Directions >>
Each record below needs to be set down again exactly.
Segment Open
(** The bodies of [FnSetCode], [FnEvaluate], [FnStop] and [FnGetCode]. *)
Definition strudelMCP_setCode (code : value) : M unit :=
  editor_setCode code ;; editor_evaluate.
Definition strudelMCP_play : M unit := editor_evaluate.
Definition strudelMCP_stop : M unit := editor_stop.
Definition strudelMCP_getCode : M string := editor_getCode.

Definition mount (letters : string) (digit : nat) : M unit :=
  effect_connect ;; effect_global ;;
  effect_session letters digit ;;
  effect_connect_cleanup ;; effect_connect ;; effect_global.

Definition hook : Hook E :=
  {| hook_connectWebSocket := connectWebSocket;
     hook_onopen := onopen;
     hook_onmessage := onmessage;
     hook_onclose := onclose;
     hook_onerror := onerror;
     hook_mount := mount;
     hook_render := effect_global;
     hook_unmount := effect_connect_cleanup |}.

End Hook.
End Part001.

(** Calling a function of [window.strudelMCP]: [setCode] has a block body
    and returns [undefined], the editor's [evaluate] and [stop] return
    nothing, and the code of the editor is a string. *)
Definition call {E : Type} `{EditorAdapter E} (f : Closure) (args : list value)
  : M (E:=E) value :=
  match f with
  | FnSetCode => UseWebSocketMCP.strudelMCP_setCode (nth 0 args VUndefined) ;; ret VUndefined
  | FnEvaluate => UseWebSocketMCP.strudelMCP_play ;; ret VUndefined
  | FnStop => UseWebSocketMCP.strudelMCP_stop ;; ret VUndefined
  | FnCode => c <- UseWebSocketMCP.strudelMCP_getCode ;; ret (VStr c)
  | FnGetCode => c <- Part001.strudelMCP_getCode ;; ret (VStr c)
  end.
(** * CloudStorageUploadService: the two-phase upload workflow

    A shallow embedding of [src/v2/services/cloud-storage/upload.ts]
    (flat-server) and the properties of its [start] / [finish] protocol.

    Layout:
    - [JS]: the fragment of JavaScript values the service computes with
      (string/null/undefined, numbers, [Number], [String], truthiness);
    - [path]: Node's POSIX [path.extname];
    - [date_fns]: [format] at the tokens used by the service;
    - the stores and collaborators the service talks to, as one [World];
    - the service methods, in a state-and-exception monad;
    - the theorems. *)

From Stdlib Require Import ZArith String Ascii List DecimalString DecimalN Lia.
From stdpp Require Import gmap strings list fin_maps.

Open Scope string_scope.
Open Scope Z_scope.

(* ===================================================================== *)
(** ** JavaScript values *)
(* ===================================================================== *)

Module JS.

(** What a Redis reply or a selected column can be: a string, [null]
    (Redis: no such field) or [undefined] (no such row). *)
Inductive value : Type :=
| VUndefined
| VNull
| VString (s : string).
Segment Closed
Response below >>
(** The bodies of [FnSetCode], [FnEvaluate], [FnStop] and [FnGetCode]. *)
Definition strudelMCP_setCode (code : value) : M unit :=
  editor_setCode code ;; editor_evaluate.
Definition strudelMCP_play : M unit := editor_evaluate.
Definition strudelMCP_stop : M unit := editor_stop.
Definition strudelMCP_getCode : M string := editor_getCode.

Definition mount (letters : string) (digit : nat) : M unit :=
  effect_connect ;; effect_global ;;
  effect_session letters digit ;;
  effect_connect_cleanup ;; effect_connect ;; effect_global.

Definition hook : Hook E :=
  {| hook_connectWebSocket := connectWebSocket;
     hook_onopen := onopen;
     hook_onmessage := onmessage;
     hook_onclose := onclose;
     hook_onerror := onerror;
     hook_mount := mount;
     hook_render := effect_global;
     hook_unmount := effect_connect_cleanup |}.

End Hook.
End Part001.

(** Calling a function of [window.strudelMCP]: [setCode] has a block body
    and returns [undefined], the editor's [evaluate] and [stop] return
    nothing, and the code of the editor is a string. *)
Definition call {E : Type} `{EditorAdapter E} (f : Closure) (args : list value)
  : M (E:=E) value :=
  match f with
  | FnSetCode => UseWebSocketMCP.strudelMCP_setCode (nth 0 args VUndefined) ;; ret VUndefined
  | FnEvaluate => UseWebSocketMCP.strudelMCP_play ;; ret VUndefined
  | FnStop => UseWebSocketMCP.strudelMCP_stop ;; ret VUndefined
  | FnCode => c <- UseWebSocketMCP.strudelMCP_getCode ;; ret (VStr c)
  | FnGetCode => c <- Part001.strudelMCP_getCode ;; ret (VStr c)
  end.
(** * CloudStorageUploadService: the two-phase upload workflow

    A shallow embedding of [src/v2/services/cloud-storage/upload.ts]
    (flat-server) and the properties of its [start] / [finish] protocol.

    Layout:
    - [JS]: the fragment of JavaScript values the service computes with
      (string/null/undefined, numbers, [Number], [String], truthiness);
    - [path]: Node's POSIX [path.extname];
    - [date_fns]: [format] at the tokens used by the service;
    - the stores and collaborators the service talks to, as one [World];
    - the service methods, in a state-and-exception monad;
    - the theorems. *)

From Stdlib Require Import ZArith String Ascii List DecimalString DecimalN Lia.
From stdpp Require Import gmap strings list fin_maps.

Open Scope string_scope.
Open Scope Z_scope.

(* ===================================================================== *)
(** ** JavaScript values *)
(* ===================================================================== *)

Module JS.

(** What a Redis reply or a selected column can be: a string, [null]
    (Redis: no such field) or [undefined] (no such row). *)
Inductive value : Type :=
| VUndefined
| VNull
| VString (s : string).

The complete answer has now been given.